With London’s population projected to soar past 10 million in the next 20 years, an expert panel at a recent ULI United Kingdom conference in London predicted that new development must go outward as much as it goes up, particularly as newcomers to the capital city find affordability to be their greatest challenge.
While London’s aging population is unlikely to move out of the city center anytime soon, 3,500 members of the creative class are expected to leave London by 2020, said panelist Lee Polisano, president of PLP Architecture. Such a loss would have a significant impact because the presence of artists and other creative workers is an important part of establishing affordable areas such as Shoreditch, which is considered a hip new center, he said.
“Every major city relies on the 23-to-35-year-old generation for its energy, its creativity, and its startups,” Polisano said. “They may get here and have a great time, but it’s useless if they can’t afford it.” His prescription? “Polycentrism. A key component of successful placemaking lies in dispersing London’s institutions to the capital’s emerging centers in areas of severe deprivation.”
With any new space sorely needed to ease the pressure on prices, Polisano said new centers like Old Oak Common would be critical in turning back the tide of the capital’s exodus of the creative class. An earlier panel highlighted several regeneration case studies such as King’s Cross, Old Oak Common, and Birmingham New Street, all of which illustrate the potential of transit nodes to be new mixed-use centers with plenty of developable land.
Baroness Jo Valentine, chief executive officer of London First, took a macro-level view of the systemic challenges facing London, sounding an alarm for what could go wrong if the United Kingdom voted to exit the European Union in the Brexit referendum (which it, in fact, did on June 23). Valentine spoke of a city potentially crippled by Brexit, under which students and tourists would be put off by increased visa regulations.

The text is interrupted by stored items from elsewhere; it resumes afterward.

(** * linea-bot: a shallow embedding of [src/bot.js]

    The bot watches ERC-20 balances of one account and sweeps them to a
    safe wallet.  This development embeds the parts of [bot.js] that
    carry the bot's guarantees:

    - [updateMetrics] and the [metrics] object,
    - [MultiRpcProvider.selectBestProvider] and
      [MultiRpcProvider.callWithFallback],
    - [TxQueue] ([enqueue], [process], [initNonce]) and [enqueueTransfer],
    - [resetProcessingLocks],
    - [telegramNotify],
    - [transferWithRetry].

    JavaScript runs these functions on one thread; an [async] function
    gives up control only at an [await].  The embedding keeps that shape:
    a computation is a tree ([Res]) whose nodes are the [await]s, every
    segment between two [await]s is a pure function on the global state,
    and the event loop is a transition system ([sys_step]) that
    interleaves the environment's handlers with the resumption of the
    suspended queue worker. *)

From Stdlib Require Import ZArith Ascii String.
From stdpp Require Import base option list gmap strings.

Local Open Scope string_scope.
Local Open Scope Z_scope.

(** ** Strings *)

(** [String.prototype.toLowerCase] on the ASCII range (token addresses are
    hexadecimal text). *)
Definition lower_ascii (c : ascii) : ascii :=
  let n := nat_of_ascii c in
  if (Nat.leb 65 n && Nat.leb n 90)%bool then ascii_of_nat (n + 32) else c.

Fixpoint toLowerCase (s : string) : string :=
  match s with
  | EmptyString => EmptyString
  | String c r => String (lower_ascii c) (toLowerCase r)
  end.

(** [hay.includes(needle)] *)
Definition includes (hay needle : string) : bool :=
  match String.index 0 needle hay with
  | Some _ => true
  | None => false
  end.

(** ** Metrics (bot.js lines 42-78) *)

Record Metrics := mkMetrics {
  startTime : Z;
  totalTransactions : Z;
  successfulTx : Z;
  failedTx : Z;
  lastTxTime : option Z;
  lastHeartbeat : Z;
  rpcFailures : Z;
  wsReconnections : Z;
  consecutiveFailures : Z;
  processingLockResets : Z
}.

(** The [metrics] object literal; [Date.now()] is passed in. *)
Definition metrics0 (now : Z) : Metrics :=
  {| startTime := now;
     totalTransactions := 0;
     successfulTx := 0;
     failedTx := 0;
     lastTxTime := None;
     lastHeartbeat := now;
     rpcFailures := 0;
     wsReconnections := 0;
     consecutiveFailures := 0;
     processingLockResets := 0 |}.

(** [updateMetrics(type, success)]; [now] is the value of [Date.now()]
    read by the ['transaction'] case.  The [switch] has no default case:
    any other [type] leaves the object as it is. *)
Definition updateMetrics (type : string) (success : bool) (now : Z)
    (m : Metrics) : Metrics :=
  if String.eqb type "transaction" then
    let total := totalTransactions m + 1 in
    if success then
      {| startTime := startTime m;
         totalTransactions := total;
         successfulTx := successfulTx m + 1;
         failedTx := failedTx m;
         lastTxTime := Some now;
         lastHeartbeat := lastHeartbeat m;
         rpcFailures := rpcFailures m;
         wsReconnections := wsReconnections m;
         consecutiveFailures := 0;
         processingLockResets := processingLockResets m |}
    else
      {| startTime := startTime m;
         totalTransactions := total;
         successfulTx := successfulTx m;
         failedTx := failedTx m + 1;
         lastTxTime := Some now;
         lastHeartbeat := lastHeartbeat m;
         rpcFailures := rpcFailures m;
         wsReconnections := wsReconnections m;
         consecutiveFailures := consecutiveFailures m + 1;
         processingLockResets := processingLockResets m |}
  else if String.eqb type "rpc_failure" then
    {| startTime := startTime m;
       totalTransactions := totalTransactions m;
       successfulTx := successfulTx m;
       failedTx := failedTx m;
       lastTxTime := lastTxTime m;
       lastHeartbeat := lastHeartbeat m;
       rpcFailures := rpcFailures m + 1;
       wsReconnections := wsReconnections m;
       consecutiveFailures := consecutiveFailures m;
       processingLockResets := processingLockResets m |}
  else if String.eqb type "reconnection" then
    {| startTime := startTime m;
       totalTransactions := totalTransactions m;
       successfulTx := successfulTx m;
       failedTx := failedTx m;
       lastTxTime := lastTxTime m;
       lastHeartbeat := lastHeartbeat m;
       rpcFailures := rpcFailures m;
       wsReconnections := wsReconnections m + 1;
       consecutiveFailures := consecutiveFailures m;
       processingLockResets := processingLockResets m |}
  else if String.eqb type "lock_reset" then
    {| startTime := startTime m;
       totalTransactions := totalTransactions m;
       successfulTx := successfulTx m;
       failedTx := failedTx m;
       lastTxTime := lastTxTime m;
       lastHeartbeat := lastHeartbeat m;
       rpcFailures := rpcFailures m;
       wsReconnections := wsReconnections m;
       consecutiveFailures := consecutiveFailures m;
       processingLockResets := processingLockResets m + 1 |}
  else m.

(** [log] stamps [metrics.lastHeartbeat] (line 89). *)
Definition heartbeat (now : Z) (m : Metrics) : Metrics :=
  {| startTime := startTime m;
     totalTransactions := totalTransactions m;
     successfulTx := successfulTx m;
     failedTx := failedTx m;
     lastTxTime := lastTxTime m;
     lastHeartbeat := now;
     rpcFailures := rpcFailures m;
     wsReconnections := wsReconnections m;
     consecutiveFailures := consecutiveFailures m;
     processingLockResets := processingLockResets m |}.

(** A history of [updateMetrics] calls: type, success flag, time. *)
Definition metricsAfter (calls : list (string * bool * Z)) (m : Metrics) : Metrics :=
  fold_left (fun acc c => updateMetrics (fst (fst c)) (snd (fst c)) (snd c) acc) calls m.

Definition tx_balanced (m : Metrics) : Prop :=
  totalTransactions m = successfulTx m + failedTx m.

(** ** Data model *)

(** An entry of [MultiRpcProvider.latencies]: a measured round trip in
    milliseconds, or [Infinity] (never measured, or the last probe failed). *)
Inductive Latency : Type :=
| Millis (ms : Z)
| Infinity.

(** The part of [MultiRpcProvider] that the modelled functions read and
    write.  [providers] itself only ever has [WS_RPC_URLS.length] entries,
    replaced in place; a provider is named by its index. *)
Record Pool := mkPool {
  latencies : list Latency;
  currentIndex : Z
}.

(** [TxQueue]: [queue] holds the [tokenAddress] of each job;
    [nonce] is [null] or a number. *)
Record TxQueue := mkTxQueue {
  queue : list string;
  processing : bool;
  nonce : option Z
}.

(** A value of [tokenContracts]; the contract handle is the token's key. *)
Record TokenInfo := mkTokenInfo {
  decimals : Z;
  symbol : string
}.

(** The lines written by [log] and [debugLog], without their decoration. *)
Inductive LogLine : Type :=
| L_AllRpcsUnavailable
| L_SelectedRpc (index : Z) (latency : option Latency)
| L_RpcCallFailed (index : nat) (message : string)
| L_CleanedUp
| L_InitializedNonce (n : Z)
| L_Enqueued (addr : string) (queueLength : nat)
| L_Processing (jobs : nat)
| L_QueueFinished
| L_AlreadyProcessing (addr : string)
| L_ResetLocks (resetCount : nat)
| L_TokenNotFound (addr : string)
| L_Balance (sym : string) (balance : Z)
| L_NoBalance (sym : string)
| L_TxSent (sym : string) (hash : Z) (gasPrice : Z)
| L_Confirmed (sym : string) (hash : Z)
| L_AttemptFailed (sym : string) (attempt : nat) (message : string)
| L_InsufficientFunds
| L_FailedAfter (sym : string) (maxRetries : nat)
| L_Unlocked (addr : string)
| L_ProviderSwitched
| L_TelegramFailed (message : string).

(** The texts handed to [telegramNotify]. *)
Inductive Notification : Type :=
| N_Transferred (sym : string) (amount : Z) (decimals : Z) (hash : Z)
| N_InsufficientFunds
| N_Alert (consecutive : Z)
| N_Failed (sym : string) (maxRetries : nat).

(** The mutable globals of the module. *)
Record State := mkState {
  metrics : Metrics;
  tokenContracts : gmap string TokenInfo;
  tokenProcessing : gmap string bool;
  txQueue : TxQueue;
  multiProvider : Pool;
  CHAIN_ID : option Z;
  clock : Z;                         (* what [Date.now()] returns *)
  output : list (Z * LogLine)        (* console and bot.log *)
}.

Definition set_metrics (f : Metrics -> Metrics) (s : State) : State :=
  mkState (f (metrics s)) (tokenContracts s) (tokenProcessing s) (txQueue s)
          (multiProvider s) (CHAIN_ID s) (clock s) (output s).
Definition set_tokenContracts (f : gmap string TokenInfo -> gmap string TokenInfo)
    (s : State) : State :=
  mkState (metrics s) (f (tokenContracts s)) (tokenProcessing s) (txQueue s)
          (multiProvider s) (CHAIN_ID s) (clock s) (output s).
Definition set_tokenProcessing (f : gmap string bool -> gmap string bool)
    (s : State) : State :=
  mkState (metrics s) (tokenContracts s) (f (tokenProcessing s)) (txQueue s)
          (multiProvider s) (CHAIN_ID s) (clock s) (output s).
Definition set_txQueue (f : TxQueue -> TxQueue) (s : State) : State :=
  mkState (metrics s) (tokenContracts s) (tokenProcessing s) (f (txQueue s))
          (multiProvider s) (CHAIN_ID s) (clock s) (output s).
Definition set_multiProvider (f : Pool -> Pool) (s : State) : State :=
  mkState (metrics s) (tokenContracts s) (tokenProcessing s) (txQueue s)
          (f (multiProvider s)) (CHAIN_ID s) (clock s) (output s).
Definition set_clock (now : Z) (s : State) : State :=
  mkState (metrics s) (tokenContracts s) (tokenProcessing s) (txQueue s)
          (multiProvider s) (CHAIN_ID s) now (output s).
Definition set_output (f : list (Z * LogLine) -> list (Z * LogLine))
    (s : State) : State :=
  mkState (metrics s) (tokenContracts s) (tokenProcessing s) (txQueue s)
          (multiProvider s) (CHAIN_ID s) (clock s) (f (output s)).

Definition set_queue (q : list string) (t : TxQueue) : TxQueue :=
  mkTxQueue q (processing t) (nonce t).
Definition set_processing (b : bool) (t : TxQueue) : TxQueue :=
  mkTxQueue (queue t) b (nonce t).
Definition set_nonce (n : option Z) (t : TxQueue) : TxQueue :=
  mkTxQueue (queue t) (processing t) n.

(** [tokenProcessing.get(addr)] used as a condition: [undefined] and
    [false] are both falsy. *)
Definition isProcessing (s : State) (addr : string) : bool :=
  match tokenProcessing s !! addr with
  | Some true => true
  | _ => false
  end.

(** ** External operations *)

(** Which connection a contract call goes through: the contract bound to
    the global [wallet], or a fresh one bound to [providers[i]]. *)
Inductive Via : Type :=
| ViaWallet
| ViaProvider (i : nat).

(** The transaction that is signed and sent (lines 449-453). *)
Record Tx := mkTx {
  tx_token : string;
  tx_amount : Z;
  tx_gasLimit : Z;
  tx_gasPrice : Z;
  tx_nonce : option Z;
  tx_chainId : option Z
}.

(** The operations the bot awaits on the outside world. *)
Inductive NetCall : Type :=
| BalanceOf (via : Via) (token : string)
| GetGasPrice (provider : nat)
| EstimateGas (via : Via) (token : string) (amount gasPrice : Z) (nonce : option Z)
| PopulateTransaction (token : string) (amount : Z)
| SignTransaction (tx : Tx)
| SendTransaction (provider : nat) (tx : Tx)
| WaitConfirmation (hash : Z)
| GetTransactionCount
| TelegramNotify (text : Notification)
| Delay (ms : Z).

(** How an awaited operation settles: resolved with a value (a big
    number, a count, a transaction hash) or rejected with an error whose
    [message] is given. *)
Inductive Reply : Type :=
| Ok (v : Z)
| Err (message : string).

(** ** Computations with suspension points *)

(** The result of running a piece of code from some state until it
    finishes or reaches its next [await].  The continuation of an [await]
    receives the reply and the global state as it is when the code is
    resumed: other handlers may have run in between.

    A suspension is recorded where the code awaits an operation that
    leaves the process (a call to the chain, a timer, the notification)
    and where [process] awaits [transferWithRetry].  An [await] on one of
    the bot's own [async] helpers is resumed in the turn in which the
    helper finishes and is not a node of its own. *)
Inductive Res (A : Type) : Type :=
| Fin (s : State) (a : A)
| Await (s : State) (c : NetCall) (k : Reply -> State -> Res A).
Arguments Fin {A} s a.
Arguments Await {A} s c k.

Paris and Berlin have already surpassed London as go-to spots for retail and technology, respectively. Plans for new rail and airport infrastructure have also stalled. Valentine’s key takeaway: the potential loss of talent and spending could leave the capital’s public realm an investment-starved haven of congestion. While not quite expressing such a bleak view of the future, fellow panelist Adrian Penfold, head of planning at British Land, reinforced Valentine’s point that London needs money—specifically £1.2 trillion (US$1.6 trillion) for new infrastructure.
In addition, London will need more than 1 million new homes in the next 25 years. “Yet already there is no comparison for another city that has increased its population as much as ours without expanding its boundaries,” Penfold said. “We will either need to change the social experiment of the Green Belt [green space that serves as an urban growth boundary around London] or find a way of planning beyond boundaries.”

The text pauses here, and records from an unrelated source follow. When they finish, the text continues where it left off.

Lemma findFrom_step fuel dir st :
  findFrom (S fuel) dir st =
    let filePath := Path.join dir ".zig-version" in
    let r := (Fs.readFile filePath (fs st)).1 in
    let st1 := record (Call (c_readFile filePath) (failure r)) (fs st) st in
    if missing r then
      if decide (Path.dirname dir = dir) then (Val None, st1)
      else findFrom fuel (Path.dirname dir) st1
    else (foundBy r, st1).
Proof.
  cbn [findFrom]. unfold bind at 1, try_catch, bind, sys, ret, throw.
  pose proof (readFile_fs (Path.join dir ".zig-version") (fs st)) as Hfs.
  destruct (Fs.readFile (Path.join dir ".zig-version") (fs st)) as [[c|e] f].
  - simpl in Hfs. subst f. reflexivity.
  - simpl in Hfs. subst f. cbn [failure missing foundBy fst].
    destruct (has_code "ENOENT" e); simpl; [|reflexivity].
    by destruct (decide (Path.dirname dir = dir)).
Qed.

(** The search walks up from a directory [n] levels, past ancestors whose
    read fails with [ENOENT], and stops at the first read that does not. *)
Lemma findFrom_run n : forall (dir : path) fuel st,
  n < fuel -> n <= length dir ->
  missing (Fs.readFile (Path.join (take (length dir - n) dir) ".zig-version") (fs st)).1
    = false ->
  (forall j, length dir - n < j <= length dir ->
     missing (Fs.readFile (Path.join (take j dir) ".zig-version") (fs st)).1 = true) ->
  exists st',
    findFrom fuel dir st =
      (foundBy (Fs.readFile (Path.join (take (length dir - n) dir) ".zig-version") (fs st)).1,
       st') /\
    fs st' = fs st.
Proof.
  induction n as [|n IH]; intros dir fuel st Hfuel Hlen Hhit Hmiss.
  - destruct fuel as [|fuel]; [lia|]. rewrite findFrom_step. cbv zeta.
    rewrite Nat.sub_0_r, firstn_all in Hhit |- *. rewrite Hhit.
    eexists. split; [reflexivity|done].
  - destruct fuel as [|fuel]; [lia|]. rewrite findFrom_step. cbv zeta.
    pose proof (Hmiss (length dir) ltac:(lia)) as Hm. rewrite firstn_all in Hm.
    rewrite Hm.
    assert (Hdn : Path.dirname dir = take (length dir - 1) dir).
    { unfold Path.dirname. rewrite removelast_firstn_len. f_equal. lia. }
    destruct (decide (Path.dirname dir = dir)) as [Heq|_].
    { apply (f_equal (@length string)) in Heq. rewrite Hdn, length_take in Heq. lia. }
    set (st1 := record _ _ st).
    assert (Hl : length (Path.dirname dir) = length dir - 1)
      by (rewrite Hdn, length_take; lia).
    assert (Htk : forall j, j <= length dir - 1 -> take j (Path.dirname dir) = take j dir).
    { intros j Hj. rewrite Hdn, take_take. f_equal. lia. }
    destruct (IH (Path.dirname dir) fuel st1) as (st' & Hrun & Hfs).
    + lia.
    + lia.
    + rewrite Hl, Htk by lia. replace (length dir - 1 - n) with (length dir - S n) by lia.
      exact Hhit.
    + intros j Hj. rewrite Hl in Hj. rewrite Htk by lia. apply Hmiss. lia.
    + rewrite Hl, Htk in Hrun by lia.
      replace (length dir - 1 - n) with (length dir - S n) in Hrun by lia.
      exists st'. split; [exact Hrun|]. by rewrite Hfs.
Qed.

ULI trustee Sir Stuart Lipton, partner at Lipton Rogers, recommended building out East London to match West London’s density. “Before, [our projected population growth] meant an increase in the number of households of 3.5 million. Now I can see that being hugely surpassed. There is not enough land elsewhere. The infrastructure is there; the opportunity is there,” he said.

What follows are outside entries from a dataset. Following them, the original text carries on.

(** * Presence and signalling relay of src/backend/app.py

    Shallow embedding of the Socket.IO part of the backend: the presence
    table [room_users], the transport room membership kept by
    python-socketio, the per-connection session store, and the handlers
    [on_join], [on_leave], [disconnect], [on_signal] and [_presence_remove].
    Each handler is a function from the state to the new state and the list
    of emissions it performs, in order. *)

From Stdlib Require Import String Ascii List Bool Arith ZArith Lia Sorted Permutation.
Import ListNotations.
Local Open Scope string_scope.
Local Open Scope list_scope.

(** ** Payload values (the JSON values carried by Socket.IO events) *)

#[local] Set Warnings "-register-all".
Inductive value : Type :=
| VNull
| VBool (b : bool)
| VNum (z : Z)
| VStr (s : string)
| VList (l : list value)
| VObj (kvs : list (string * value)).

(** Python truthiness of a payload value. *)
Definition truthy (v : value) : bool :=
  match v with
  | VNull => false
  | VBool b => b
  | VNum z => negb (Z.eqb z 0)
  | VStr s => negb (String.eqb s "")
  | VList l => match l with [] => false | _ => true end
  | VObj kvs => match kvs with [] => false | _ => true end
  end.

(** ** Python dicts as association lists

    [dget] is [d.get(k)], [dset] is [d[k] = v] (an existing key keeps its
    position, a new key goes last) and [dpop] is [d.pop(k, None)]. Keys are
    unique in every dict the program builds, so removing every binding of
    [k] is the same as removing the one binding. *)

Fixpoint dget {A} (k : string) (d : list (string * A)) : option A :=
  match d with
  | [] => None
  | (k', v) :: d' => if String.eqb k k' then Some v else dget k d'
  end.

Fixpoint dset {A} (k : string) (v : A) (d : list (string * A)) : list (string * A) :=
  match d with
  | [] => [(k, v)]
  | (k', v') :: d' => if String.eqb k k' then (k', v) :: d' else (k', v') :: dset k v d'
  end.

Fixpoint dpop {A} (k : string) (d : list (string * A)) : list (string * A) :=
  match d with
  | [] => []
  | (k', v') :: d' => if String.eqb k k' then dpop k d' else (k', v') :: dpop k d'
  end.

Definition has_key {A} (k : string) (d : list (string * A)) : bool :=
  match dget k d with Some _ => true | None => false end.

Definition dget_or {A} (k : string) (d : list (string * list A)) : list A :=
  match dget k d with Some v => v | None => [] end.

(** ** Python string helpers *)

(** [str.isspace] on code points below 256. *)
Definition is_space (c : ascii) : bool :=
  let n := nat_of_ascii c in
  (  ((9 <=? n) && (n <=? 13)) || ((28 <=? n) && (n <=? 32)) || (n =? 133) || (n =? 160))%nat.

Fixpoint drop_space (l : list ascii) : list ascii :=
  match l with
  | [] => []
  | c :: l' => if is_space c then drop_space l' else l
  end.

(** [s.strip()] *)
Definition strip (s : string) : string :=
  string_of_list_ascii (rev (drop_space (rev (drop_space (list_ascii_of_string s))))).

(** [x or dflt] for a field [x] that is a string or absent ([None]). *)
Definition or_str (x : option string) (dflt : string) : string :=
  match x with
  | Some s => if String.eqb s "" then dflt else s
  | None => dflt
  end.

(** Python's [sorted] on a list of strings (code point order). *)
Fixpoint insert_sorted (x : string) (l : list string) : list string :=
  match l with
  | [] => [x]
  | y :: l' => if String.leb x y then x :: l else y :: insert_sorted x l'
  end.

Fixpoint sorted (l : list string) : list string :=
  match l with
  | [] => []
  | x :: l' => insert_sorted x (sorted l')
  end.

(** ** Data model *)

(** [room_users[room][user_id]] : [{"name": str, "devices": set}];
    the set is a list without duplicates. *)
Record entry : Type := mkEntry { e_name : string; e_devices : list string }.

(** [sio.save_session(sid, {"room", "userId", "deviceId", "name"})] *)
Record session : Type := mkSession
  { s_room : string; s_userId : string; s_deviceId : string; s_name : string }.

Record state : Type := mkState
  { room_users : list (string * list (string * entry))   (* presence table *)
  ; rooms : list (string * list string)                (* transport membership *)
  ; sessions : list (string * session)                 (* session store *)
  }.

Definition init : state := mkState [] [] [].

(** One [sio.emit]: event name, payload and the connections it reaches. *)
Record emission : Type := mkEmission
  { em_event : string; em_payload : value; em_to : list string }.

(** The payload of a [join] event: [data.get(...)] of each field. *)
Record join_data : Type := mkJoin
  { jd_room : option string; jd_userId : option string;
    jd_deviceId : option string; jd_name : option string }.

(** ** Transport primitives (python-socketio) *)

Definition members (st : state) (room : string) : list string := dget_or room (rooms st).

Definition set_add (x : string) (l : list string) : list string :=
  if existsb (String.eqb x) l then l else l ++ [x].

(** [sio.enter_room(sid, room)] *)
Definition enter_room (sid room : string) (st : state) : state :=
  mkState (room_users st) (dset room (set_add sid (members st room)) (rooms st)) (sessions st).

(** [sio.save_session(sid, sess)] *)
Definition save_session (sid : string) (ss : session) (st : state) : state :=
  mkState (room_users st) (rooms st) (dset sid ss (sessions st)).

(** [sio.get_session(sid)]: [None] when the connection saved no session. *)
Definition get_session (sid : string) (st : state) : option session := dget sid (sessions st).

Definition skip (sid : string) (l : list string) : list string :=
  filter (fun x => negb (String.eqb x sid)) l.

(** [sio.emit(ev, payload, room=room, skip_sid=sid)] *)
Definition emit_room (st : state) (ev : string) (p : value) (room sid : string) : emission :=
  mkEmission ev p (skip sid (members st room)).

(** What python-socketio does after the [disconnect] handler returns: the
    connection leaves every room and its session is dropped. *)
Definition transport_disconnect (sid : string) (st : state) : state :=
  mkState (room_users st)
          (map (fun rl => (fst rl, skip sid (snd rl))) (rooms st))
          (dpop sid (sessions st)).

(** ** Handlers *)

Definition presence_row (st : state) (room : string) : list (string * entry) :=
  dget_or room (room_users st).

(** [emit_roster(room)] *)
Definition roster_user (ue : string * entry) : value :=
  let (uid, info) := ue in
  VObj [("userId", VStr uid);
        ("name", VStr (if String.eqb (e_name info) "" then uid else e_name info));
        ("devices", VList (map VStr (sorted (e_devices info))))].

Definition emit_roster (st : state) (room : string) : emission :=
  mkEmission "roster"
    (VObj [("room", VStr room); ("users", VList (map roster_user (presence_row st room)))])
    (members st room).

Definition join_room (j : join_data) : string :=
  let r := strip (or_str (jd_room j) "default") in
  if String.eqb r "" then "default" else r.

And the model for how to do this? The village green is the solution, Lipton said. The historical precedent for mixed uses offered by university, market, and cathedral towns sets a template for redevelopment, he noted, adding that off-site manufacturing could meet the speed of development needed. “Take an interesting town square and build good-quality civic amenities around it. It’s quite simple,” he said.
“This is all nothing new. It just needs to be done with style and quality,” he added. “We just need to work out how we can afford it.”